Top of Available data

(** Every report leaves the subjects in step: the format that is shown is that of the song
    that is shown. *)
Lemma publish_coherent status song (s : Session) : coherent s -> tagged_codec song ->
  let s' := publish music_directory probe_source_format status song s in
  coherent s' /\ shown_song s' = (t_file ∘ song_tags) <$> song /\ shown_format s' = format_at (shown_song s').
Proof.
  intros Hs Hc. unfold publish. set (s1 := maybe_emit_subjects _ _). set (s2 := emit _ s1).
  assert (H2 : coherent s2).
  { unfold coherent, s2. rewrite shown_emit. unfold emit. cbn [probed_file].
    destruct (announced_shown song (emit (Reported (serialise (from_mpd status song (muted s)))) s)) as [H1 H3].
    fold s1 in H1, H3. rewrite H1, H3, shown_emit. exact Hs. }
  destruct (probe_coherent song s2 H2 Hc) as [H3 Hp]. set (s3 := maybe_probe_source_format _ _ _ _) in *.
  by apply now_playing_shown.
Qed.

Lemma parsed_codec fs song : parse_current_song fs = Some (Ok song) -> tagged_codec song.
Proof.
  unfold parse_current_song, tagged_codec. destruct fs as [|f fs]; [by intros [= <-] g|].
  destruct (over _ _ _) as [[[seen t]|]|]; cbn; [|done..]. intros [= <-] g. destruct seen; [|done]. by intros [= <-].
Qed.
Lemma queried_codec l l' song : MpdLink.current_song l = (l', Some (Ok song)) -> tagged_codec song.
Proof.
  unfold MpdLink.current_song, call. destruct (dispatch _ _ _) as [l1 [fs|err]]; cbn [lift andthen]; [|done].
  intros [= _ H]. by eapply parsed_codec.
Qed.
Lemma header_read h rest fuel : header_ok h -> len (write_header h rest) <= PROBE_HEAD_BYTES ->
  (length (write_header h rest) < fuel)%nat -> dispatch fuel (header_hint h) (write_header h rest) = Some (Some (header_format h)).
Proof.
  unfold PROBE_HEAD_BYTES. intros Hok Hlen Hf.
  assert (len (write_header h rest) < 2 ^ 62) as Hsmall by (assert (4096 < 2 ^ 62) by done; lia).
  assert (2 ^ 62 < 2 ^ 63 < 2 ^ 64) as Hpow by done. clear Hlen.
  destruct h; cbn [header_ok write_header header_format header_hint] in *.
  - destruct Hok as (? & ? & ?). change (ends (parse_dsf (lit "DSD " ++ a ++ lit "fmt " ++ b ++ le 4 ch ++ le 4 (dsd_hz rate) ++ rest)) = Some (Some (Dsd rate ch))).
    by rewrite dsf_read.
  - destruct Hok as (? & Hcs & ? & H1 & H2 & ?). apply dff_read; try done.
    apply chunks_count in Hcs. apply properties_count in H1, H2. rewrite !length_app in Hf. rewrite !be_length in Hf. lia.
  - destruct Hok as (? & ? & ? & ? & ?). apply (f_equal ends). by apply flac_read.
  - destruct Hok as (? & Hcs & ? & ? & ? & ?). apply wav_read; try done; [by destruct extensible; auto|lia|].
    apply chunks_count in Hcs. rewrite !length_app in Hf. lia.
  - destruct Hok as (? & Hcs & ? & ? & ? & ?). apply aiff_read; try done; [lia|].
    apply chunks_count in Hcs. rewrite !length_app in Hf. lia.
  - destruct Hok as (Hl & Hn & ? & ? & ? & ? & ? & ?). apply alac_read; try done; [|lia]. split; [done|]. split; [done|].
    rewrite Forall_forall in Hl |- *. intros l Hin. pose proof (atoms_count l (Hl l Hin)) as Hc.
    apply list_elem_of_split in Hin as (l1 & l2 & ->). rewrite length_app in Hf. rewrite map_app, concat_app in Hf.
    cbn [map concat] in Hf. rewrite !length_app in Hf. lia.
  - destruct Hok as (? & ? & ?). apply (f_equal ends). by apply tta_read.
  - destruct Hok as (? & ? & ? & ? & ? & ?). apply (f_equal ends). by apply vorbis_read.
  - destruct Hok as (? & ? & ? & ? & ?). apply (f_equal ends). by apply opus_read.
Qed.

Lemma write_header_app h rest : write_header h rest = write_header h [] ++ rest.
Proof. destruct h; cbn [write_header]; unfold ogg_page; rewrite ?app_nil_r, <-!app_assoc; rewrite ?app_nil_r; done. Qed.

(** ** Files *)

Lemma read_head_go_spec reads total : Forall (fun r => r <> []) reads -> (length total <= 4096)%nat ->
  read_head_go (map Some reads) total = Some (take 4096 (total ++ concat reads)).
Proof.
  intros Hr. revert total. induction Hr as [|r reads Hr _ IH]; intros total Ht; cbn [map read_head_go concat]; unfold PROBE_HEAD_BYTES, len.
  - rewrite app_nil_r, take_ge by lia. by destruct (_ <=? _).
  - destruct (N.leb_spec 4096 (N.of_nat (length total))) as [H|H].
    + assert (length total = 4096%nat) as <- by lia. by rewrite take_app_length.
    + destruct r as [|c r]; [done|].
      change (N.to_nat 4096) with 4096%nat. rewrite IH by (rewrite length_app, length_take; lia).
      f_equal. rewrite <-app_assoc, !take_app. rewrite (take_ge total) by lia. f_equal.
      rewrite take_take. rewrite length_take. f_equal; [f_equal; lia|]. f_equal. lia.
Qed.

Lemma write_header_some h rest : write_header h rest <> [].
Proof.
  destruct h; try done. cbn [write_header]. intros E%(f_equal length). rewrite !length_app, !be_length in E. cbn in E. lia.
Qed.


(** *** MPEG audio: the tag before the frames *)

Definition sync_bytes (n : N) : list N :=
  [bits_of n 21 127; bits_of n 14 127; bits_of n 7 127; bits_of n 0 127].
(** The seven bits at [k], put next to those above them. *)
Lemma join_bits n k j : j = k + 7 ->
  N.lor (N.shiftl (N.shiftr n j) j) (N.shiftl (N.land (N.shiftr n k) 127) k) = N.shiftl (N.shiftr n k) k.
Proof.
  intros ->. rewrite (N.add_comm k 7), <-N.shiftl_shiftl, (N.add_comm 7 k), <-N.shiftr_shiftr, <-N.shiftl_lor. f_equal.
  set (m := N.shiftr n k). change 127 with (N.ones 7). rewrite <-N.ldiff_ones_r.
  apply N.bits_inj. intros i. rewrite N.lor_spec, N.land_spec, N.ldiff_spec. by destruct (N.testbit m i), (N.testbit (N.ones 7) i).
Qed.
Lemma synchsafe_read n : n < 2 ^ 28 -> synchsafe (sync_bytes n) = n.
Proof.
  intros Hn. unfold synchsafe, sync_bytes, bits_of. rewrite <-!N.land_assoc, !N.land_diag.
  assert (N.land (N.shiftr n 21) 127 = N.shiftr n 21) as ->.
  { change 127 with (N.ones 7). rewrite N.land_ones, N.shiftr_div_pow2. apply N.mod_small.
    apply N.Div0.div_lt_upper_bound. exact Hn. }
  rewrite (join_bits n 14 21), (join_bits n 7 14) by done.
  pose proof (join_bits n 0 7 eq_refl) as H0. rewrite !N.shiftl_0_r in H0. rewrite H0. apply N.shiftr_0_r.
Qed.
(** A tag is passed over whatever it holds, and what follows it is looked at first. *)
Lemma tag_is_passed_over v tag b1 b2 b3 x rest rate : len v = 3 -> len tag < 2 ^ 28 -> mp3_frame_rate 255 b1 b2 = Some rate ->
  let head := lit "ID3" ++ v ++ sync_bytes (len tag) ++ tag ++ 255 :: b1 :: b2 :: b3 :: x :: rest in
  parse_mp3 head = mp3_frame head (10 + len tag) b1 b2 b3 rate.
Proof.
  intros Hv Ht Hr head. unfold parse_mp3, id3_skip.
  assert (check_magic head 0 "ID3" = true) as -> by (unfold head, check_magic; by read_header).
  assert (len (sync_bytes (len tag)) = 4) as Hs by done.
  assert ((10 <=? len head) = true) as ->.
  { apply N.leb_le. unfold head. rewrite !len_app, Hv, Hs. change (len (lit "ID3")) with 3. lia. }
  cbn [andb]. assert (get head 6 4 = Some (sync_bytes (len tag))) as -> by (unfold head; by read_header).
  cbn [mbind option_bind]. rewrite synchsafe_read by done.
  assert (skip (10 + len tag) head = Some (255 :: b1 :: b2 :: b3 :: x :: rest)) as ->.
  { apply skip_spec. unfold head. rewrite !app_assoc, len_app. set (p := ((lit "ID3" ++ v) ++ sync_bytes (len tag)) ++ tag).
    assert (10 + len tag = len p) as -> by (unfold p; rewrite !len_app, Hv, Hs; done).
    split; [lia|]. symmetry. apply drop_app_length'. unfold len. lia. }
  cbn [mp3_scan]. by rewrite Hr.
Qed.
(** * Sleep As Android integration: topic templating, sensor registry,
      message dispatch and configuration migration.

    A shallow embedding of [custom_components/sleep_as_android/__init__.py]
    (class [SleepAsAndroidInstance]) together with the properties its
    specification states about it. *)

From Stdlib Require Import ZArith Ascii String.
From stdpp Require Import gmap strings list fin_maps.


(** ** Python values, exceptions and results *)

(** The exception classes that the modelled code can raise or catch. *)
Inductive PyExn : Type :=
  | KeyError
  | IndexError
  | TypeError
  | AttributeError
  | NoEntitySpecifiedError
  | OtherError.

Global Instance PyExn_eq_dec : EqDecision PyExn.
Proof. solve_decision. Defined.

(** The outcome of a Python expression: a value, or a raised exception. *)
Inductive result (A : Type) : Type :=
  | Ok (a : A)
  | Raise (e : PyExn).
Arguments Ok {A} a.
Arguments Raise {A} e.

Definition bind {A B : Type} (r : result A) (k : A -> result B) : result B :=
  match r with
  | Ok a => k a
  | Raise e => Raise e
  end.

Notation "'let*' x ':=' r 'in' k" := (bind r (fun x => k))
  (at level 10, x name, r at level 100, k at level 200).

(** [try: r except exn: h] -- the handler runs only for the named class. *)
Definition try_except {A : Type} (r : result A) (exn : PyExn) (h : result A)
  : result A :=
  match r with
  | Ok a => Ok a
  | Raise e => if decide (e = exn) then h else Raise e
  end.

(** Values stored in a configuration dictionary: strings and integers. *)
Inductive PyVal : Type :=
  | VStr (s : string)
  | VInt (z : Z).

Global Instance PyVal_eq_dec : EqDecision PyVal.
Proof. solve_decision. Defined.
(** * Article extraction (content.js): shallow embedding and properties

    The content script's [ArticleExtractor] locates the main article of a
    page by a cascade of strategies, normalises its text and reports an
    extraction result.  This development embeds the extractor over an
    explicit document tree and proves the properties the specification
    states about it.

    Conventions of the embedding:
    - a JavaScript string is the list of its UTF-16 code units;
    - a thrown exception is the [Throw] case of [completion];
    - [dataset.extractionMethod] writes go to a store keyed by node
      reference, threaded through the strategies;
    - a number is an IEEE 754 double: a finite one is kept as the
      rational it is, and every operation of the scorer rounds its exact
      result to the nearest double. *)

From Stdlib Require Import QArith Qminmax Qabs Qround Qpower Lqa Sorted.
From Stdlib Require Import String Ascii DecimalString.
From Stdlib Require DecimalPos DecimalZ.
From stdpp Require Import gmap list.

Set Warnings "-register-all".
Local Open Scope list_scope.
Local Open Scope nat_scope.

(** ** Strings *)

Abbreviation jsstring := (list N).

(** A source literal (ASCII) as code units. *)
Definition lit (s : string) : jsstring :=
  map N_of_ascii (list_ascii_of_string s).

Definition LF : N := 10%N.
Definition SPACE : N := 32%N.

(** ECMAScript WhiteSpace and LineTerminator code points: the class [\s]
    of regular expressions, and what [String.prototype.trim] strips. *)
Definition isWhiteSpace (c : N) : bool :=
  match c with
  | 9 | 10 | 11 | 12 | 13 | 32 | 160 | 5760
  | 8232 | 8233 | 8239 | 8287 | 12288 | 65279 => true
  | _ => (8192 <=? c) && (c <=? 8202)
  end%N.

Fixpoint trimStart (s : jsstring) : jsstring :=
  match s with
  | [] => []
  | c :: s' => if isWhiteSpace c then trimStart s' else s
  end.

Definition trimEnd (s : jsstring) : jsstring := rev (trimStart (rev s)).

(** [s.trim()] *)
Definition trim (s : jsstring) : jsstring := trimEnd (trimStart s).

(** [s.replace(/\s+/g, ' ')]: every maximal run of white space becomes one
    space.  [inRun] records that the previous code unit was white space. *)
Fixpoint collapseWsFrom (inRun : bool) (s : jsstring) : jsstring :=
  match s with
  | [] => []
  | c :: s' =>
      if isWhiteSpace c
      then (if inRun then collapseWsFrom true s'
            else SPACE :: collapseWsFrom true s')
      else c :: collapseWsFrom false s'
  end.

Definition collapseWhitespace (s : jsstring) : jsstring :=
  collapseWsFrom false s.

(** The maximal white-space prefix of [s]. *)
Fixpoint wsPrefix (s : jsstring) : jsstring :=
  match s with
  | [] => []
  | c :: s' => if isWhiteSpace c then c :: wsPrefix s' else []
  end.

Definition countLF (s : jsstring) : nat :=
  length (List.filter (N.eqb LF) s).

(** Number of code units of [s] up to and including its last line feed
    (0 when there is none). *)
Fixpoint throughLastLF (s : jsstring) : nat :=
  match s with
  | [] => 0
  | c :: s' =>
      match throughLastLF s' with
      | 0 => if N.eqb c LF then 1 else 0
      | S k => S (S k)
      end
  end.

(** [s.replace(/\n\s*\n\s*\n/g, '\n\n')].  A match starts at a line feed
    whose white-space run holds at least three line feeds; the greedy
    quantifiers make it end at the last line feed of that run.  [skip]
    counts the code units of the current match still to be consumed. *)
Fixpoint collapseBreaksFrom (skip : nat) (s : jsstring) : jsstring :=
  match s with
  | [] => []
  | c :: s' =>
      match skip with
      | S k => collapseBreaksFrom k s'
      | 0 =>
          if N.eqb c LF
          then (let run := wsPrefix s in
                if 3 <=? countLF run
                then LF :: LF :: collapseBreaksFrom (throughLastLF run - 1) s'
                else c :: collapseBreaksFrom 0 s')
          else c :: collapseBreaksFrom 0 s'
      end
  end.

Definition collapseLineBreaks (s : jsstring) : jsstring :=
  collapseBreaksFrom 0 s.

(** [cleanText(text)] *)
Definition cleanText (text : jsstring) : jsstring :=
  match text with
  | [] => []
  | _ => trim (collapseLineBreaks (collapseWhitespace text))
  end.

(** [s.split(/\s+/)]: the pieces between the maximal white-space runs; a
    run at either end leaves an empty piece there, and the empty string
    splits into one empty piece.  [cur] is the current piece, reversed. *)
Fixpoint splitWsFrom (inRun : bool) (cur : jsstring) (s : jsstring)
  : list jsstring :=
  match s with
  | [] => [rev cur]
  | c :: s' =>
      if isWhiteSpace c
      then (if inRun then splitWsFrom true [] s'
            else rev cur :: splitWsFrom true [] s')
      else splitWsFrom false (c :: cur) s'
  end.

Definition splitWhitespace (s : jsstring) : list jsstring :=
  splitWsFrom false [] s.

Definition nonEmpty (w : jsstring) : bool :=
  match w with [] => false | _ => true end.

(** [countWords(text)] *)
Definition countWords (text : jsstring) : nat :=
  match text with
  | [] => 0
  | _ => length (List.filter nonEmpty (splitWhitespace (trim text)))
  end.

(** [s.includes(k)] *)
Fixpoint startsWith (k s : jsstring) : bool :=
  match k, s with
  | [], _ => true
  | _ :: _, [] => false
  | a :: k', b :: s' => N.eqb a b && startsWith k' s'
  end.

Fixpoint includes (s k : jsstring) : bool :=
  startsWith k s ||
  match s with
  | [] => false
  | _ :: s' => includes s' k
  end.

(** [s.substring(0, n)] *)
Definition substring0 (n : nat) (s : jsstring) : jsstring := take n s.

(** ** Exceptions *)

Record exn := { message : jsstring }.

Inductive completion (A : Type) : Type :=
| Normal (a : A)
| Throw (e : exn).
Arguments Normal {A} a.
Arguments Throw {A} e.

#[global] Instance completion_ret : MRet completion := fun A a => Normal a.
#[global] Instance completion_bind : MBind completion :=
  fun A B f c => match c with Normal a => f a | Throw e => Throw e end.

(** ** Document tree *)

Inductive namespace := HTML | SVG.

(** The part of a [DOMRect] the scorer reads.  A coordinate stands for
    the double nearest to it: itself, when it is a double. *)
Record DOMRect := { rectLeft : Q; rectWidth : Q }.

Record attrs := {
  ns : namespace;
  localName : jsstring;
  classAttr : jsstring;
  idAttr : jsstring;
  (** [None]: [getBoundingClientRect()] throws on this element. *)
  boundingRect : option DOMRect
}.

Inductive node :=
| Text (data : jsstring)
| Element (a : attrs) (children : list node).

Record Document := {
  href : jsstring;
  title : jsstring;
  documentChildren : list node;
  (** [window.innerWidth]; read as the double nearest to it *)
  innerWidth : Q;
  (** [document.body.innerText], a rendering of the body's text; read
      only when the body's [textContent] is empty. *)
  bodyInnerText : jsstring
}.

(** An element on its own: what [Element] carries. *)
Record elementNode := {
  attributes : attrs;
  childNodes : list node
}.

Definition toNode (el : elementNode) : node :=
  Element (attributes el) (childNodes el).

Fixpoint nodeText (n : node) : jsstring :=
  match n with
  | Text s => s
  | Element _ kids => concat (List.map nodeText kids)
  end.

(** [el.textContent] *)
Definition textContent (el : elementNode) : jsstring := nodeText (toNode el).

(** An element met during a traversal: where it is, and its parent
    element ([None] for a child of the document itself). *)
Record located := {
  path : list nat;
  element : elementNode;
  parentElement : option elementNode
}.
(** A headline with an opening brace that is never closed. *)
Lemma renderHeadline_without_pair_witness :
  renderHeadline initialPost (js "Novo {gerador de posts")
  = [Plain (js "Novo {gerador de posts")].
Proof.
  apply renderHeadline_without_pair. right.
  vm_compute. intuition discriminate.
Defined.

Local Close Scope N_scope.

Bottom of Available data

> **Instructions to follow**
Please go through the data and copy each line containing the word "Inductive".

> **Output below**
Inductive PyExn : Type :=
Inductive result (A : Type) : Type :=
Inductive PyVal : Type :=
Inductive completion (A : Type) : Type :=
Inductive namespace := HTML | SVG.
Inductive node :=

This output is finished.